Slashdot Mirror

← Back to Stories (view on slashdot.org)

Harvard Business School: You Peek, You Lose

Posted by ryuzaki0 on from the apply-to-the-heisenburg-school-instead dept.

mosel-saar-ruwer writes "Seems Harvard Business school was using the ApplyYourself web service to process applications. Sometime in the last few days, an anonymous hacker, known as 'brookbond', was able to crack the system, and discovered that Harvard had already posted acceptance letters to the website fully a month before they were to be mailed to their recipients. He posted instructions on how applicants could view their letters at the BusinessWeek forums, and approximately 119 applicants followed his advice. Today, the dean of the Harvard Business School, one Kim Clark, announced that none of the 119 would be admitted: 'This behavior is unethical at best -- a serious breach of trust that cannot be countered by rationalization... Any applicant found to have done so will not be admitted to this school.'"

10 of 802 comments (clear)

  1. Ahem... by inertia187 · · Score: 2, Informative

    ApplyYourself web service isn't actually a web service (not SOAP, not REST). An *anonymous* hacker *known* as "brookbond." Their letters weren't *at* BusinessWeek Forums. Unethical behavior discouraged by a business school (pot meet kettle).

    See any serious problems with this story? ...Ahem...fp

    --
    A programmer is a machine for converting coffee into code.
  2. Stanford B-school position by peter303 · · Score: 4, Informative

    Stanford Business School said it had 42 illegal accesses. However, Stanford's initial position is to ask the applicants who accessed to identify themselves. I wonder if they are making forgiveness for honesty, because like Harvard, they know exactly where the accesses occurred.

  3. Re:Deserved by Pastis · · Score: 5, Informative

    From the article:

    Metheny also noted that individuals could only access their own personal admissions responses--not those of other applicants.

    --
    Sneak teach kids Algebra using a game
  4. Re:Deserved by pedantic+bore · · Score: 3, Informative
    A combination. You need to have a login and password, and then you need to know the secret URL (which I guess would have been mailed to the applicants in the fullness of time).

    So they can be pretty sure that if person X's letter was viewed, it was viewed by person X or someone who knows the password of person X.

    --
    Am I part of the core demographic for Swedish Fish?
  5. Weird... by CrazyTalk · · Score: 3, Informative

    Almost the exact same thing just happened at the CMU business school; this was in the paper today. When I saw the slashdot article, I just assumed it was about the folks that broke into the CMU admissions website (and were also banned by the school as a consequence)

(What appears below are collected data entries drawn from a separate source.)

Definition injectionPatterns : list re :=
  [ seq [liti "ignore"; ws; opt (seq [liti "all"; ws]);
         alts [liti "previous"; liti "prior"; liti "above"; liti "your"]; ws;
         alts [plural "instruction"; plural "prompt"; plural "rule"; liti "context"]];
    seq [liti "disregard"; ws; opt (seq [liti "all"; ws]);
         alts [liti "previous"; liti "prior"; liti "above"; liti "your"; liti "everything"]];
    seq [liti "you"; ws; liti "are"; ws; liti "now"; ws;
         alts [liti "a"; liti "an"; liti "not"]; WordB];
    seq [liti "new"; ws; opt (seq [liti "system"; ws]);
         alts [plural "instruction"; liti "role"; liti "personality"; liti "behavior"];
         ows; ch ":"];
    seq [liti "system"; ws; liti "prompt"];
    seq [liti "reveal"; ws; opt (seq [liti "your"; ws]);
         alts [liti "prompt"; plural "rule"; liti "internal"]];
    seq [liti "show"; ws; opt (seq [liti "me"; ws]); opt (seq [liti "your"; ws]);
         alts [liti "prompt"; plural "rule"; seq [liti "system"; ws; liti "prompt"]]];
    seq [liti "what"; ws; alts [liti "are"; liti "is"]; ws; liti "your"; ws;
         opt (seq [liti "internal"; ws]);
         alts [plural "instruction"; plural "prompt"; plural "rule"; liti "configuration"]];
    seq [lit "---"; ows; alts [liti "end"; liti "start"]; ows;
         opt (seq [liti "of"; ows]); alts [liti "system"; liti "prompt"]];
    seq [lit "<|"; liti "im_"; alts [liti "start"; liti "end"]; lit "|>"];
    liti "[SYSTEM]";
    liti "[/INST]";
    liti "[ASSISTANT]";
    seq [liti "forget"; ws;
         alts [liti "everything"; liti "all";
               seq [liti "your"; ws;
                    alts [plural "instruction"; liti "role"; liti "purpose"]]]];
    seq [liti "pretend"; ws;
         alts [seq [liti "to"; ws; liti "be"]; seq [liti "you"; ws; liti "are"];
               seq [liti "that"; ws; liti "you"]]];
    liti "roleplay";
    seq [liti "override"; ws; opt (seq [liti "your"; ws]);
         alts [plural "instruction"; plural "rule"; liti "programming"]] ].

(** [injectionPatterns.find(pattern => pattern.test(message))] is defined *)
Definition detectedPattern (message : string) : bool :=
  some (λ pattern, test pattern message) injectionPatterns.

(** The three checks of [// 1. Length limit]: the error of the first one
    that fails, or the message as a string. *)
Definition validateMessage (message : value) : string + string :=
  match message with
  | Some (JStr m) =>
      if negb (Str.truthy m) then inl "Invalid message format"
      else if (2000 <? String.length m)%nat then
        inl "Message too long. Please keep messages under 2000 characters."
      else if (String.length (Str.trim m) =? 0)%nat then inl "Message cannot be empty"
      else inr m
  | _ => inl "Invalid message format"
  end.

  6. Re:Curious by thelen · · Score: 4, Informative

    Ditto. The difference is between trying to elicit a desired response by breaking the server (like in a buffer overflow or bypassing security with a password cracker), and utilizing a well-known protocol in a normal way. HTTP is just a way of asking for information, and if you simply ask a server for something it's the server's duty to make sure it wants to honor the request.

    Beyond that, I can easily imagine someone leaping at the chance to figure out if they're going to get into their dream school. This is a major overreaction on the part of HBS.

  7. Don't take it with complete confidence by Anonymous Coward · · Score: 1, Informative

    Although this is mute in this case, because of Harvard's actions, anyone aspiring to do something similar for another school ought to be given a word of warning. Just because your name is next to the word "accept" in a database somewhere doesn't mean you're getting in. A lot of the time, admissions offices (including the one I work in) will establish an initial list of accepts but then pare it down if the class is too big. So just don't announce anything to your friends and family and make plans to move - you may yet be up for the axe. You won't know you're in until that thick envelope arrives.

  8. Not hacking. Bug fixing by Error27 · · Score: 4, Informative

    The trick was you had to type in the following URL.

    https://app.applyyourself.com/AyApplicantMain/Ap pl icantDecision.asp?AYID=89CFE0A-424C-4240-Z8D0-9CR5 2623F70&mode=decision&id=1234567

    The AYID=89CFE0A-424C-4240-Z8D0-9CR52623F70 was in the URL bar when you logged into the site. You could figure out the id=1234567 from hitting view source once you were logged in and searching for ID.

    I look at that and I think, maybe they didn't make the URL clickable because of a bug in the system. These students basically just found a bug fix.

  9. Re:Instructions? by TCQuad · · Score: 4, Informative

    O'Reilly has an article (appropriately titled "Not linking is not security") which includes a link to the detailed instructions for this "hack".

    Basically, you scan the source of the page after login for your ID number and the security hash. Then you append that to your URL. The process is a whole seven steps and in the realm of nefarious hacks it's... neither.

  10. Re:Since I'm one of the 119... by henrygb · · Score: 3, Informative

    At this point, a blogger named PowerYogi posts the technique to his blog which can be found here. It seems to involve copying two identification numbers from a linked asp page to an unlinked asp page.